Hi Jai,

The error

    java.lang.OutOfMemoryError: Java heap space

indicates that the VM really has run out of memory. Presumably if you increased the heap size, it would actually be able to allocate that memory. You might have to add the /othervm test directive and add JVM options to require a larger heap.

The table size must be a power of two, so the largest table size that will be allocated is 1 << 30 or 1073741824 as you noted. That will take about 8GB of heap (in the no-compressed-OOP case). That's not terribly large, but we might want to check to see if there are other tests that require that much memory.

As you also noted, WeakHashMap eagerly allocates its table whereas LinkedHashMap and HashMap do not. I think this is an acceptable behavior variation. Note that we had to avoid this case in WhiteboxResizeTest:

https://github.com/openjdk/jdk/blob/master/test/jdk/java/util/HashMap/WhiteBoxResizeTest.java#L167

We might have to make similar special cases here for WHM.

I don't think we need to document this behavior difference. More precisely: this kind of implementation variation doesn't need to be specified. In the future we might change WHM to allocate lazily.

The API should accommodate extremely large values of numMappings. Even if it's larger than 1 << 30 and the table size is allocated at 1 << 30, it's still possible to add numMappings mappings without resizing. (Memory permitting, of course.) Doing so will violate the load factor invariant, and it might result in more collisions than one would like, but it should still work.

I think we just need to decide whether we want to have a test that allocates this much memory, and if so, to apply the necessary settings to make sure the JVM has enough heap.

s'marks


On 6/6/22 12:01 AM, Jaikiran Pai wrote:
In a recent enhancement we added new APIs to construct LinkedHashMap, HashMap and WeakHashMap instances as part of https://bugs.openjdk.java.net/browse/JDK-8186958.

Since we missed adding tests for that change, I have been working on adding some basic tests for this change as part of https://bugs.openjdk.java.net/browse/JDK-8285405. The draft PR is here https://github.com/openjdk/jdk/pull/9036.

It's in draft state because it has uncovered an aspect of this change that we might have to address or document for these new APIs. Specifically, the tests I added now have a test which does the equivalent of:

// numMappings = 2147483647
var w = WeakHashMap.newWeakHashMap(Integer.MAX_VALUE);

Similar tests have been added for HashMap and LinkedHashMap too, but for the sake of this discussion, I'll focus on WeakHashMap. Running this code/test runs into:

test NewWeakHashMap.testNewWeakHashMapNonNegative(2147483647): failure
java.lang.OutOfMemoryError: Java heap space
     at java.base/java.util.WeakHashMap.newTable(WeakHashMap.java:194)
     at java.base/java.util.WeakHashMap.<init>(WeakHashMap.java:221)
     at java.base/java.util.WeakHashMap.<init>(WeakHashMap.java:238)
     at java.base/java.util.WeakHashMap.newWeakHashMap(WeakHashMap.java:1363)
     at NewWeakHashMap.testNewWeakHashMapNonNegative(NewWeakHashMap.java:69)

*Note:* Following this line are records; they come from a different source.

(* ===== verification/Validators.v ===== *)
(** * Request validation (src/shared/validators.ts)

    The parsers that turn the JSON body of a request into a typed request: every
    field read in the order of the source, with the error the first failing field
    raises.  The theorems show that a parsed request, sent again, parses to
    itself, and what a list of rename pairs that passes guarantees. *)

From S2P Require Export DirectoryIntents Json.

Local Open Scope Z_scope.

Definition API_VERSION : jstring := lit "2026-07-12.browser-onboarding".
Definition DISPLAY_NAME_MAX_LENGTH : Z := 80.

Definition COMMIT_ID_PATTERN : regex := rrep 40 (RClass is_hex).
Definition SHA256_PATTERN : regex := rrep 64 (RClass is_hex).

#[global] Arguments rtest : simpl never.
#[global] Arguments COMMIT_ID_PATTERN : simpl never.
#[global] Arguments SHA256_PATTERN : simpl never.

Definition field_detail (field : jstring) : record := [(lit "field", JStr field)].
Definition invalid_request (message : jstring) (details : record) : js_error :=
  ValidationError "invalid_request" message details.
Definition invalid_field (what field : jstring) : js_error :=
  invalid_request (what ++ field ++ lit ".") (field_detail field).

#[global] Arguments invalid_request : simpl never.
#[global] Arguments invalid_field : simpl never.

(** ** Fields *)

Definition assertRecord (value : jsval) : result record :=
  match as_record value with
  | Some r => Ok r
  | None => Throw (invalid_request "Expected a JSON object." [])
  end.

Definition readString (record : record) (field : jstring) : result jstring :=
  match rget record field with
  | JStr ((_ :: _) as s) => Ok s
  | _ => Throw (invalid_field "Missing or invalid field: " field)
  end.

Definition readOptionalString (record : record) (field : jstring) : result (option jstring) :=
  match rget record field with
  | JUndef => Ok None
  | JStr ((_ :: _) as s) => Ok (Some s)
  | _ => Throw (invalid_field "Invalid field: " field)
  end.

Definition readNullableString (record : record) (field : jstring) : result (option jstring) :=
  if negb (has_own record field) then Throw (invalid_field "Missing field: " field) else
  match rget record field with
  | JNull | JStr [] => Ok None
  | JStr s => Ok (Some s)
  | _ => Throw (invalid_field "Invalid field: " field)
  end.

Definition readNumber (record : record) (field : jstring) : result jsnum :=
  match rget record field with
  | JNum n => if num_finite n then Ok n else Throw (invalid_field "Missing or invalid field: " field)
  | _ => Throw (invalid_field "Missing or invalid field: " field)
  end.

Definition readNonNegativeInteger (record : record) (field : jstring) : result Z :=
  value ← readNumber record field;
  match value with
  | NInt z => if z <? 0 then Throw (invalid_field "Invalid field: " field) else Ok z
  | _ => Throw (invalid_field "Invalid field: " field)
  end.

Definition readOptionalBoolean (record : record) (field : jstring) : result (option bool) :=
  match rget record field with
  | JUndef => Ok None
  | JBool b => Ok (Some b)
  | _ => Throw (invalid_field "Invalid field: " field)
  end.

Definition readCommitId (record : record) (field : jstring) : result jstring :=
  value ← readString record field;
  if rtest COMMIT_ID_PATTERN value then Ok value else Throw (invalid_field "Invalid commit ID: " field).

Definition readNullableCommitId (record : record) (field : jstring) : result (option jstring) :=
  value ← readNullableString record field;
  match value with
  | Some v => if rtest COMMIT_ID_PATTERN v then Ok value else Throw (invalid_field "Invalid commit ID: " field)
  | None => Ok value
  end.

Definition readSha256 (record : record) (field : jstring) : result jstring :=
  value ← readString record field;
  if rtest SHA256_PATTERN value then Ok value else Throw (invalid_field "Invalid SHA-256 digest: " field).

(** A commit ID read only when the record has the field. *)
Definition readOwnCommitId (record : record) (field : jstring) : result (option (option jstring)) :=
  if has_own record field then Some <$> readNullableCommitId record field else Ok None.

Section display_names.
Context `{U : Unicode}.

Definition normalizeDisplayName (value : jsval) : option jstring :=
  match value with
  | JStr s =>
    let normalized := trim (nfc s) in
    if (length normalized =? 0)%nat || (DISPLAY_NAME_MAX_LENGTH <? Z.of_nat (code_points normalized))
       || non_display normalized then None else Some normalized
  | _ => None
  end.

Definition readDisplayName (record : record) (field : jstring) : result jstring :=
  match normalizeDisplayName (rget record field) with
  | Some normalized => Ok normalized
  | None => Throw (ValidationError "invalid_display_name" "Name must contain 1 to 80 visible characters."
      [(lit "field", JStr field); (lit "max_length", JNum (NInt DISPLAY_NAME_MAX_LENGTH))])
  end.

End display_names.

(** ** Root ignore attestation *)

Definition ROOT_IGNORE_V1 : jstring := lit "root-ignore-v1".
Definition unsupported_capability : js_error := invalid_request "Unsupported root ignore capability." [].

Definition readOptionalRootIgnoreCapability (record : record) : result bool :=
  match rget record "root_ignore_capability" with
  | JUndef => Ok false
  | v => if is_lit v ROOT_IGNORE_V1 then Ok true else Throw unsupported_capability
  end.
(** The classification of the pending intents against the remote deletions. *)
Definition recovery_classified (value : jsval) : bool :=
  let originals := array_elements (jget value "original_pending_intents") in
  let classified := array_elements (jget value "ambiguous_intents") ++ array_elements (jget value "superseded_intents") in
  let deletePaths := map intent_path (List.filter is_delete_op (array_elements (jget value "directory_intents"))) in
  all_distinct (map intent_id originals)
  && forallb (λ intent, match original_by_id originals (intent_id intent) with
                        | Some original => same_key original intent
                        | None => false
                        end) classified
  && all_distinct (map intent_id classified)
  && forallb (coveredByRemoteDelete deletePaths) classified
  && same_json (strings_json (sort_strings (map intent_id (List.filter (coveredByRemoteDelete deletePaths) originals))))
               (strings_json (sort_strings (map intent_id classified))).

(** The roots offered for a decision and the inventory below them. *)
Definition recovery_inventory (value : jsval) : bool :=
  let ambiguous := array_elements (jget value "ambiguous_intents") in
  let superseded := array_elements (jget value "superseded_intents") in
  let ambiguous_roots := strings_of (array_elements (jget value "ambiguous_roots")) in
  let inventory := jget value "inventory" in
  same_json (strings_json (topmostDirectories (map intent_path ambiguous))) (strings_json ambiguous_roots)
  && let inventoryRoots := topmostDirectories (ambiguous_roots ++ map intent_path superseded) in
     match entry_paths (directory_entry inventoryRoots) [] (array_elements (jget inventory "directories")) with
     | None => false
     | Some directoryPaths =>
       match entry_paths (file_entry inventoryRoots) [] (array_elements (jget inventory "files")) with
       | None => false
       | Some filePaths =>
         forallb (λ intent, jmem (intent_path intent) directoryPaths) ambiguous
         && forallb (λ intent, negb (existsb (covers (intent_path intent)) (directoryPaths ++ filePaths))) superseded
       end
     end.

(** The decisions recorded once the phase is [executing]. *)
Definition recovery_decided (value : jsval) : bool :=
  if is_lit (jget value "phase") "executing" then
    is_record (jget value "decisions")
    && (is_lit (jget value "last_completed_step") "decision_recorded" || is_true (jget value "archived"))
    && same_json (strings_json (sort_strings (keys (record_of (jget value "decisions")))))
                 (strings_json (sort_strings (strings_of (array_elements (jget value "ambiguous_roots")))))
    && forallb (λ choice, is_lit choice "keep_local" || is_lit choice "accept_server")
         (values (record_of (jget value "decisions")))
  else is_null (jget value "decisions") && is_lit (jget value "last_completed_step") "decision_recorded"
       && negb (is_true (jget value "archived")).

Definition parseDirectoryRecoveryDecision (value : jsval) : result jsval :=
  if recovery_shape value && recovery_classified value && recovery_inventory value && recovery_decided value
  then Ok value else Throw recovery_failure.

(** ** The apply journal *)

Definition sameStringArray (left : list jsval) (right : list jstring) : bool :=
  (length left =? length right)%nat && forallb (λ '(value, other), is_lit value other) (zip left right).

(** [regex.test(value)] converts its argument to a string. *)
Definition oid_text (v : jsval) : bool := rtest COMMIT_ID_PATTERN (to_text v).

(** A list of safe paths and whether it has duplicates, as the journal tests them. *)
Definition safe_paths (v : jsval) : bool := match v with JArr items => forallb safe_path items | _ => false end.
Definition recoverable_path (v : jsval) : bool :=
  match v with JStr p => isSafeJournalPath p && isRecoverableApplyPath p | _ => false end.
Definition recoverable_paths (v : jsval) : bool := match v with JArr items => forallb recoverable_path items | _ => false end.
Definition paths_of (v : jsval) : list jstring := strings_of (array_elements v).
Definition sorted_distinct (v : jsval) : bool := sameStringArray (array_elements v) (sort_strings (js_set (paths_of v))).

Definition journal_version (value : record) : option Z :=
  match rget value "journal_version" with
  | JUndef => Some 1
  | JNum (NInt z) => if (1 <=? z) && (z <=? 7) then Some z else None
  | _ => None
  end.

Definition APPLY_OPERATIONS : list jstring :=
  lits ["pull_apply"; "initial_import"; "replace_local_with_server"; "rebuild_from_server"].
Definition APPLY_PHASES : list jstring :=
  lits ["planned"; "recovery_bundle_written"; "writing_files"; "verifying"; "committed"; "blocked_recovery"].

(** [value.field === undefined ? otherwise : value.field]. *)
Definition or_default (v otherwise : jsval) : jsval := if is_undef v then otherwise else v.
Lemma step_tracked ahead c g e g' : sound g → gate_step g e g' → tracked ahead c g → tracked ahead c g'.
Proof.
  intros Hg Hs (H1 & H2 & H3). pose proof (g_ids g Hg) as Hnd.
  destruct Hs as [g paths|g id paths Hin|g o Hin|g id Hin|g owner|g owner].
  - split; [|split; [cbn; lia|done]]. cbn. rewrite map_app, elem_of_app. cbn. rewrite list_elem_of_singleton. intros [?|E]; [done|].
    lia.
  - assert (id ≠ c_id c) as Hne.
    { intros ->. apply H1. by apply (list_elem_of_fmap_2 fst _ (c_id c, paths)). }
    assert (∀ x, x ∉ map fst (entering g) → x ∉ map fst (List.filter (λ e, negb (e.1 =? id)%nat) (entering g))) as Hsub.
    { intros x Hx (y & -> & [Hy _]%filter_elem)%list_elem_of_fmap. apply Hx. by apply list_elem_of_fmap_2. }
    unfold admit_claim. destruct (_ =? 0)%nat; [split; [by apply Hsub|done]|].
    apply pump_tracked.
    + cbn. rewrite map_app. cbn. rewrite app_assoc. apply NoDup_app. split; [by apply queue_ids|]. split; [|apply NoDup_singleton].
      intros x Hx ->%list_elem_of_singleton. unfold ids in Hnd. rewrite app_assoc in Hnd. apply NoDup_app in Hnd as (_ & Hd & _).
      apply (Hd id Hx), elem_of_app. left. by apply (list_elem_of_fmap_2 fst _ (id, paths)).
    + split; [by apply Hsub|]. split; [done|]. cbn. intros Hc.
      assert (c ∈ pending g) as Hcp.
      { apply elem_of_app in Hc as [|Hc]; [done|]. apply list_elem_of_singleton in Hc as ->. done. }
      destruct (H3 Hcp) as [(l & k & -> & Hl) Ha]. split; [|done]. exists l, (k ++ [mk_claim id (footprint paths)]).
      by rewrite <- app_assoc.
  - apply finish_tracked. unfold leave, release_claim.
    assert (tracked ahead c (pump (set_queues (remove_id (c_id o) (active g)) (pending g) g))) as H.
    { apply pump_tracked.
      - cbn. apply queue_ids in Hnd. eapply sublist_NoDup; [exact Hnd|]. apply sublist_app; [|done].
        apply fmap_sublist. unfold remove_id. clear. induction (active g) as [|x l IH]; cbn; [done|].
        destruct (negb _); by constructor.
      - split; [done|]. split; [done|]. cbn. intros Hc. destruct (H3 Hc) as [Hl Ha]. split; [done|].
        intros x [Hx _]%filter_elem. by apply Ha. }
    apply finish_tracked in H. exact H.
  - apply finish_tracked. done.
  - done.
  - unfold release_owner. destruct (existsb _ _); [apply finish_tracked|]; done.
Qed.
(** The summary accounts for every changed path exactly once. From any
    comparison git can give, every path it names is named by exactly one action (as
    its base or its target), no action names any other path, at most one action starts
    from a base path, and a rename that git did not report is inferred only between
    files whose objects are equal or whose contents pass the similarity test. *)
Theorem summary_accounts : diff_ok baseBlobs targetBlobs changes →
  let s := summarizeStructuralChanges changes baseBlobs targetBlobs readBase readTarget in
  (∀ p, p ∈ diff_endpoints changes ↔ ∃ a, a ∈ s_actions s ∧ p ∈ action_paths a) ∧
  (∀ p a b, a ∈ s_actions s → b ∈ s_actions s → p ∈ action_paths a → p ∈ action_paths b → a = b) ∧
  NoDup (mkeys (s_byBasePath s)) ∧
  (∀ a, a ∈ s_actions s → a_confidence a = Some ConfExactBlob → a_kind a = ActRename ∧ a_baseOid a = a_targetOid a ∧ is_Some (a_baseOid a)) ∧
  (∀ a, a ∈ s_actions s → a_confidence a = Some ConfSimilarContent → 
    ∃ b t, a_basePath a = Some b ∧ a_targetPath a = Some t ∧ similar_pair readBase readTarget b t = true).
Proof.
  intros Hok s. pose proof (summary_paths Hok) as Hp. fold s in Hp.
  assert (NoDup (flat_map action_paths (s_actions s))) as Hnd by (rewrite Hp; apply Hok).
  split_and!.
  - intros p. rewrite <- Hp. rewrite list_elem_of_In, in_flat_map. by setoid_rewrite <- list_elem_of_In.
  - intros p a b. by apply flat_map_unique.
  - unfold s, summarizeStructuralChanges. destruct (inferExactRenamePairs _ _ _ _ _). destruct (inferSimilarRenamePairs _ _ _ _ _). apply index_base_NoDup.
  - intros a Ha Hc. destruct (summary_renames a Ha) as [E|(x & -> & Hx)]; [congruence|]. cbn in Hc. injection Hc as Hc. split; [done|].
    destruct Hx as [E|[(deletes & adds & _ & o & _ & Eb & Et)|[E _]]]; try congruence. cbn.
    assert (ip_base x ∈ List.filter (has_oid baseBlobs o) deletes) as Hb by (rewrite Eb; left).
    assert (ip_target x ∈ List.filter (has_oid targetBlobs o) adds) as Ht by (rewrite Et; left).
    apply filter_elem in Hb as [_ Hb], Ht as [_ Ht]. unfold has_oid in Hb, Ht. apply bool_decide_eq_true in Hb, Ht. by rewrite Hb, Ht.
  - intros a Ha Hc. destruct (summary_renames a Ha) as [E|(x & -> & Hx)]; [congruence|]. cbn in Hc. injection Hc as Hc.
    destruct Hx as [E|[(deletes & adds & E & _)|[_ Hsim]]]; try congruence. by exists (ip_base x), (ip_target x).
Qed.

End accounts.

(** ** Examples *)

Definition plain_text : TextTools := {| utf8_decode := id; to_locale_lower := map ascii_lower; word_runs _ := [] |}.
Definition no_contents (p : jstring) : option (list N) := None.
Definition removed (deletes : list jstring) (p : jstring) : bool := existsb (λ d, covers d p) deletes.

Lemma without_file path w p : w_files (without path w) !! p = if covers path p then None else w_files w !! p.
Proof.
  cbn. destruct (covers path p) eqn:E.
  - apply map_lookup_filter_None. right. intros x _. cbn. congruence.
  - destruct (w_files w !! p) as [f|] eqn:Ef; [apply map_lookup_filter_Some; by cbn|apply map_lookup_filter_None; by left].
Qed.

Lemma without_dir path w d : d ∈ w_dirs (without path w) ↔ d ∈ w_dirs w ∧ covers path d = false.
Proof. cbn. rewrite elem_of_filter. naive_solver. Qed.

Lemma rm_rf_Ok path w w' : rm_rf path w = Ok w' → w' = without path w.
Proof. unfold rm_rf. destruct (blocked_by_file _ _); [done|]. by intros [= <-]. Qed.

Lemma removals deletes : ∀ w w', rm_all deletes w = Ok w' → ∀ p,
  w_files w' !! p = (if removed deletes p then None else w_files w !! p) ∧
  (p ∈ w_dirs w' ↔ p ∈ w_dirs w ∧ removed deletes p = false).
Proof.
  induction deletes as [|d deletes IH]; intros w w'; cbn [rm_all removed existsb]; [intros [= <-]; naive_solver|].
  rewrite bind_Ok. intros (w1 & ->%rm_rf_Ok & H) p. destruct (IH _ _ H p) as [-> ->].
  rewrite without_file, without_dir. fold (removed deletes p).
  destruct (covers d p), (removed deletes p); cbn; naive_solver.
Qed.

(** ** Writing files that do not meet *)

(** Nothing the work tree keeps is in the way of the file. *)
Definition clear (path : jstring) (w : worktree) : Prop :=
  (∀ q, is_Some (w_files w !! q) → below q path = false) ∧ ¬ (path ∈ w_dirs w ∨ path = []).

Lemma blocked_by_file_spec path w : blocked_by_file path w = false ↔ ∀ q, is_Some (w_files w !! q) → below q path = false.
Proof.
  unfold blocked_by_file. rewrite <- not_true_iff_false, existsb_exists. setoid_rewrite <- list_elem_of_In.
  setoid_rewrite directoryPrefixes_elem. setoid_rewrite bool_decide_eq_true. split.
  - intros H q Hq. apply not_true_iff_false. intros Hb. apply H. by exists q.
  - intros H (q & Hb & Hq). specialize (H q Hq). congruence.
Qed.

Lemma write_file_clear path content w : clear path w →
  write_file path content w = Ok (mk_worktree (<[path := new_file path content w]> (w_files w)) (w_dirs w ∪ directories [path])).
Proof. intros [Hf Hd]. unfold write_file. apply blocked_by_file_spec in Hf as ->. by rewrite bool_decide_false. Qed.

Definition apart (paths : list jstring) : Prop := ∀ p q, p ∈ paths → q ∈ paths → below p q = false.

Lemma write_files_clear files : ∀ w, NoDup (mkeys files) → apart (mkeys files) → (∀ p, p ∈ mkeys files → clear p w) →
  ∃ w', write_files files w = Ok w' ∧
    ∀ p, w_files w' !! p = match mget files p with Some content => Some (new_file p content w) | None => w_files w !! p end.
Proof.
  induction files as [|[path content] files IH]; intros w Hnd Ha Hc; [by exists w|].
  cbn [mkeys map fst] in Hnd. apply NoDup_cons in Hnd as [Hn Hnd]. fold (mkeys files) in *.
  cbn [write_files]. rewrite write_file_clear by (apply Hc; left). cbn [mbind result_bind].
  set (w1 := mk_worktree _ _). destruct (IH w1 Hnd) as (w' & Hw & Hf).
  - intros p q Hp Hq. apply Ha; by right.
  - intros p Hp. destruct (Hc p) as [H1 H2]; [by right|]. split.
    + intros q. unfold w1. cbn [w_files]. destruct (decide (q = path)) as [->|Hne]; [intros _; apply Ha; [left|by right]|].
      rewrite lookup_insert_ne by done. apply H1.
    + unfold w1. cbn [w_dirs]. rewrite elem_of_union, directories_elem. intros [[H|(q & ->%list_elem_of_singleton & Hb)]|H]; [apply H2; by left| |apply H2; by right].
      rewrite (Ha p path) in Hb; [done|by right|left].
  - exists w'. split; [exact Hw|]. intros p. rewrite Hf. cbn [mget]. destruct (jeqb_spec path p) as [->|Hne].
    + assert (mget files p = None) as ->. { apply eq_None_not_Some. rewrite mget_keys. done. }
      unfold w1. cbn [w_files]. by rewrite lookup_insert_eq.
    + unfold new_file, w1. cbn [w_files]. rewrite !lookup_insert_ne by done. done.
Qed.
(** A verdict "no overlap" is only reached when all it depends on was read. *)
Lemma clear_verdict_grows R R' conflict main : grows R R' →
  computeReviewedMainAdvanceOverlap R conflict main = Ok false → computeReviewedMainAdvanceOverlap R' conflict main = Ok false.
Proof.
  intros HR. unfold computeReviewedMainAdvanceOverlap. cbn [forallb].
  destruct (commitExists R (cf_expected_main conflict)) eqn:E1; [|done].
  destruct (commitExists R main) eqn:E2; [|done]. destruct (commitExists R (cf_device_commit conflict)) eqn:E3; [|done].
  rewrite (commitExists_grows _ _ _ HR E1), (commitExists_grows _ _ _ HR E2), (commitExists_grows _ _ _ HR E3). cbn [andb negb].
  destruct (r_is_ancestor R _ _) as [v|] eqn:Ea; [|done]. rewrite (grow_ancestor _ _ HR _ _ _ Ea).
  destruct v; [|done]. cbn [mbind result_bind negb].
  destruct (changedPaths R (cf_expected_main conflict) main) as [l|] eqn:Ec; [|done]. rewrite (changedPaths_grows _ _ _ _ _ HR Ec). cbn [mbind result_bind].
  destruct (bool_decide (changedPathSet l = [])); [done|]. unfold authored_base.
  destruct (r_merge_base R main (cf_device_commit conflict)) as [b|] eqn:Eb; [|done]. rewrite (grow_base _ _ HR _ _ _ Eb). cbn [mbind result_bind mret result_ret].
  destruct (changedPaths R (default (cf_base_commit conflict) b) (cf_device_commit conflict)) as [k|] eqn:Ek; [|done].
  by rewrite (changedPaths_grows _ _ _ _ _ HR Ek).
Qed.

(** The base commit recorded for each conflict never changes. *)
Variable base_of : jstring → jstring → jstring.
Definition recorded (conflict : ConflictRecord) : Prop := cf_base_commit conflict = base_of (cf_vault_id conflict) (cf_conflict_id conflict).

Lemma verdict_key_inj c m c' m' : verdict_key c m = verdict_key c' m' →
  cf_vault_id c = cf_vault_id c' ∧ cf_conflict_id c = cf_conflict_id c' ∧ cf_expected_main c = cf_expected_main c' ∧
  cf_device_commit c = cf_device_commit c' ∧ m = m' ∧ cf_affected_paths c = cf_affected_paths c' ∧ affected_roots c = affected_roots c'.
Proof.
  intros E. apply json_text_default_inj in E; [|cbn [plain forallb]; by rewrite !strings_plain..].
  injection E as E1 E2 E3 E4 E5 E6 E7. split_and!; try done; apply strings_inj; unfold strings; by f_equal.
Qed.
(* ===== verification/Resolution.v ===== *)
(** * Resolving a conflict (src/server/syncService.ts)

    The tree a resolution makes: the server's reviewed tree with the device's changes
    outside the conflict, and on top of it what the chosen resolution decides for the
    affected paths ([buildResolutionArtifacts]); the decision units of a per-file
    resolution ([validatePerFileDecisionUnits]); and the candidate applied to a main
    that has advanced ([buildResolutionCandidate]). *)

From S2P Require Export ConflictReview WorkTrees.

(** UTF-8: encoding, and decoding that refuses malformed bytes. *)
Class TextBytes := {
  utf8_encode : jstring → list N;
  utf8_strict : list N → option jstring
}.

(** ** Requests and artifacts *)

Inductive PerFileResolutionChoice := PcKeepServer | PcUseDevice | PcKeepBothFiles | PcInsertBothBlocks | PcManual.
#[export] Instance choice_eq_dec : EqDecision PerFileResolutionChoice.
Proof. solve_decision. Defined.

(** A plan's entry: a path and its final content, none to delete it. *)
Definition ManualFilePlanEntry : Type := jstring * option jstring.
Record PerFileResolutionEntry := mk_per_file {
  pf_paths : list jstring;
  pf_choice : PerFileResolutionChoice;
  pf_manual_file_plan : option (list ManualFilePlanEntry)
}.

Record ResolutionRequest := mk_request {
  rq_resolutionKind : ConflictResolutionKind;
  rq_manualFiles : option (jmap (option jstring));
  rq_manualFilePlan : option (list ManualFilePlanEntry);
  rq_perFile : option (list PerFileResolutionEntry)
}.

Record ResolutionArtifacts := mk_artifacts {
  ra_tree : tree;
  ra_sourceTree : tree;
  ra_fileAffectedPaths : list jstring;
  ra_writes : jmap (list N);
  ra_deletes : list jstring;
  ra_copySources : jmap jstring;
  ra_choiceByPath : option (jmap PerFileResolutionChoice)
}.

Definition invalid_resolution (message : string) : js_error := AuthError 400 "invalid_resolution" (lit message) [].
Definition stale_review : js_error := AuthError 409 "stale_conflict_review" "Conflict review is stale; refresh before resolving." [].

(** ** Paths *)

(** [conflictCopyPath]: the parts of [posix.parse] put together again. *)
Definition last_units (n : nat) (s : jstring) : jstring := drop (length s - n) s.
Definition conflictCopyPath (path conflictId deviceId : jstring) : jstring :=
  let base := basename path in
  let ext := extname path in
  let suffix := lit "device-" ++ last_units 8 deviceId ++ lit "-" ++ last_units 8 conflictId in
  let fileName := if bool_decide (ext = []) then base ++ lit "." ++ suffix
                  else take (length base - length ext) base ++ lit "." ++ suffix ++ ext in
  match before_last SLASH path with
  | Some dir => dir ++ [SLASH] ++ fileName
  | None => fileName
  end.

Definition changesOutsideAffectedPaths (entries : list GitDiffEntry) (affectedPaths : list jstring) : list GitDiffEntry :=
  List.filter (λ entry,
    negb (existsb (λ entryPath, existsb (changedPathsConflict entryPath) affectedPaths)
      (g_path entry :: nonempty_path (g_oldPath entry)))) entries.

Section resolution.
Context `{G : GitTools} `{U : Unicode} `{X : TextTools} `{O : GitObjects} `{B : TextBytes} `{Nm : Numerals} `{Sha : Sha256}.
Lemma remove_git_wp o others s (Q : system → Prop) (R : unit → system → Prop) : erasable others s → entered s = true →
  (∀ s', o ≠ Removed → erasable others s' → Q s') →
  (∀ s', erasable others s' → entered s' = true → present s' = false → s_temp s' = s_temp s → R () s') →
  wp (remove_git o target) Q R s.
Proof.
  intros Hs He HQ HR. pose proof (e_git _ _ Hs) as Hg. rewrite He in Hg. pose proof (e_others _ _ Hs) as Ho.
  assert (erasable others (set_s_git (List.filter (λ entry, negb (is_target entry)) (s_git s)) s)) as Hgone.
  { apply erasable_git; [done|done|by apply forallb_filter|]. by rewrite filter_twice. }
  unfold wp, remove_git. destruct o as [|code [] intact].
  - apply HR; [exact Hgone|done| |done]. unfold present. cbn. apply existsb_filter_none. intros x _ Hx. by apply negb_false_iff.
  - apply HQ; [done|exact Hgone].
  - apply HQ; [done|]. apply erasable_git; try done.
    + rewrite forallb_forall in Hg |- *. intros x (y & Hy & ->)%list_elem_of_In%update_where_elem.
      rewrite list_elem_of_In in Hy. specialize (Hg y Hy). destruct (ge_name y =s? target) eqn:E; [|done].
      unfold git_entry_ok in *. cbn. rewrite E in *. rewrite orb_true_r in *. exact Hg.
    + rewrite <- Ho. unfold update_where. clear. induction (s_git s) as [|x l IH]; cbn; [done|]. unfold is_target in *.
      destruct (ge_name x =s? target) eqn:E; cbn; rewrite E; cbn; by rewrite IH.
Qed.

Definition keeps_markers (f : faults) : Prop := ∀ name code, f_remove_temp f name ≠ RemovalFailed code false false.

Lemma remove_temp_wp o name others s (Q : system → Prop) (R : unit → system → Prop) :
  (∀ code, o ≠ RemovalFailed code false false) → erasable others s →
  (∀ s', o ≠ Removed → erasable others s' → Q s') →
  (∀ s', erasable others s' → entered s' = entered s → present s' = present s →
    default [] (s_temp s') = List.filter (λ entry, negb (te_name entry =s? name)) (default [] (s_temp s)) → R () s') →
  wp (remove_temp o name) Q R s.
Proof.
  intros Hm Hs HQ HR. pose proof (e_temp _ _ Hs) as Ht.
  assert (erasable others (set_s_temp (List.filter (λ entry, negb (te_name entry =s? name)) <$> s_temp s) s)) as Hgone.
  { apply erasable_temp; [done|]. destruct (s_temp s); [|done]. cbn in *. by apply forallb_filter. }
  unfold wp, remove_temp. destruct o as [|code [] intact].
  - apply HR; [exact Hgone|done|done|]. cbn. by destruct (s_temp s).
  - apply HQ; [done|exact Hgone].
  - destruct intact; [|by destruct (Hm code)]. apply HQ; [done|]. apply erasable_temp; [done|].
    destruct (s_temp s) as [l|]; [|done]. cbn in *. rewrite forallb_forall in Ht |- *.
    intros x (y & Hy & ->)%list_elem_of_In%update_where_elem. rewrite list_elem_of_In in Hy. specialize (Ht y Hy).
    destruct (te_name y =s? name); [|done]. by destruct y.
Qed.

Lemma remove_temps_wp f names others : ∀ s (Q : system → Prop) (R : unit → system → Prop),
  keeps_markers f → erasable others s →
  (∀ s', f ≠ healthy → erasable others s' → Q s') →
  (∀ s', erasable others s' → entered s' = entered s → present s' = present s →
    (∀ entry, entry ∈ default [] (s_temp s') → entry ∈ default [] (s_temp s) ∧ te_name entry ∉ names) → R () s') →
  wp (remove_temps f names) Q R s.
Proof.
  induction names as [|name names IH]; intros s Q R Hf Hs HQ HR; cbn [remove_temps].
  - apply wp_ret, HR; try done. intros entry Hin. split; [done|apply not_elem_of_nil].
  - apply wp_bind, (remove_temp_wp _ _ others); [by intros code; apply Hf|done| |].
    + intros s' Ho Hs'. apply HQ; [|done]. intros ->. by apply Ho.
    + intros s1 H1 He1 Hp1 Ht1. apply IH; [done|done|done|]. intros s2 H2 He2 Hp2 Ht2.
      apply HR; [done|by rewrite He2|by rewrite Hp2|]. intros entry Hin. destruct (Ht2 entry Hin) as [Hin1 Hn].
      rewrite Ht1 in Hin1. apply filter_elem in Hin1 as [Hin1 Hne]. split; [done|].
      apply not_elem_of_cons. split; [|done]. apply negb_true_iff in Hne. by apply jeqb_neq.
Qed.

This exception happens with only WeakHashMap. LinkedHashMap and HashMap don't show this behaviour. It appears that WeakHashMap eagerly creates an large array (of length 1073741824 in this case) in the newTable method which gets called by its constructor.

This raises a few questions about these new APIs - these APIs take an integer and the document allows positive values. So the current Integer.MAX_VALUE in theory is a valid integer value for this API. Should these APIs document what might happen when such a large numMapping is passed to it? Should that documentation be different for different classes (as seen the HashMap and LinkedHashMap behave differently as compared to WeakHashMap)? Should this "numMappings" be considered a hard value? In other words, the current documentation of this new API states:

"Creates a new, empty WeakHashMap suitable for the expected number of mappings
....
and its initial capacity is generally large enough so that the expected number
of mappings can be added without resizing the map."

The documentation doesn't seem to guarantee that the resizing won't occur. So in cases like these where the numMappings is a very large value, should the implementation(s) have logic which doesn't trigger this OOM error?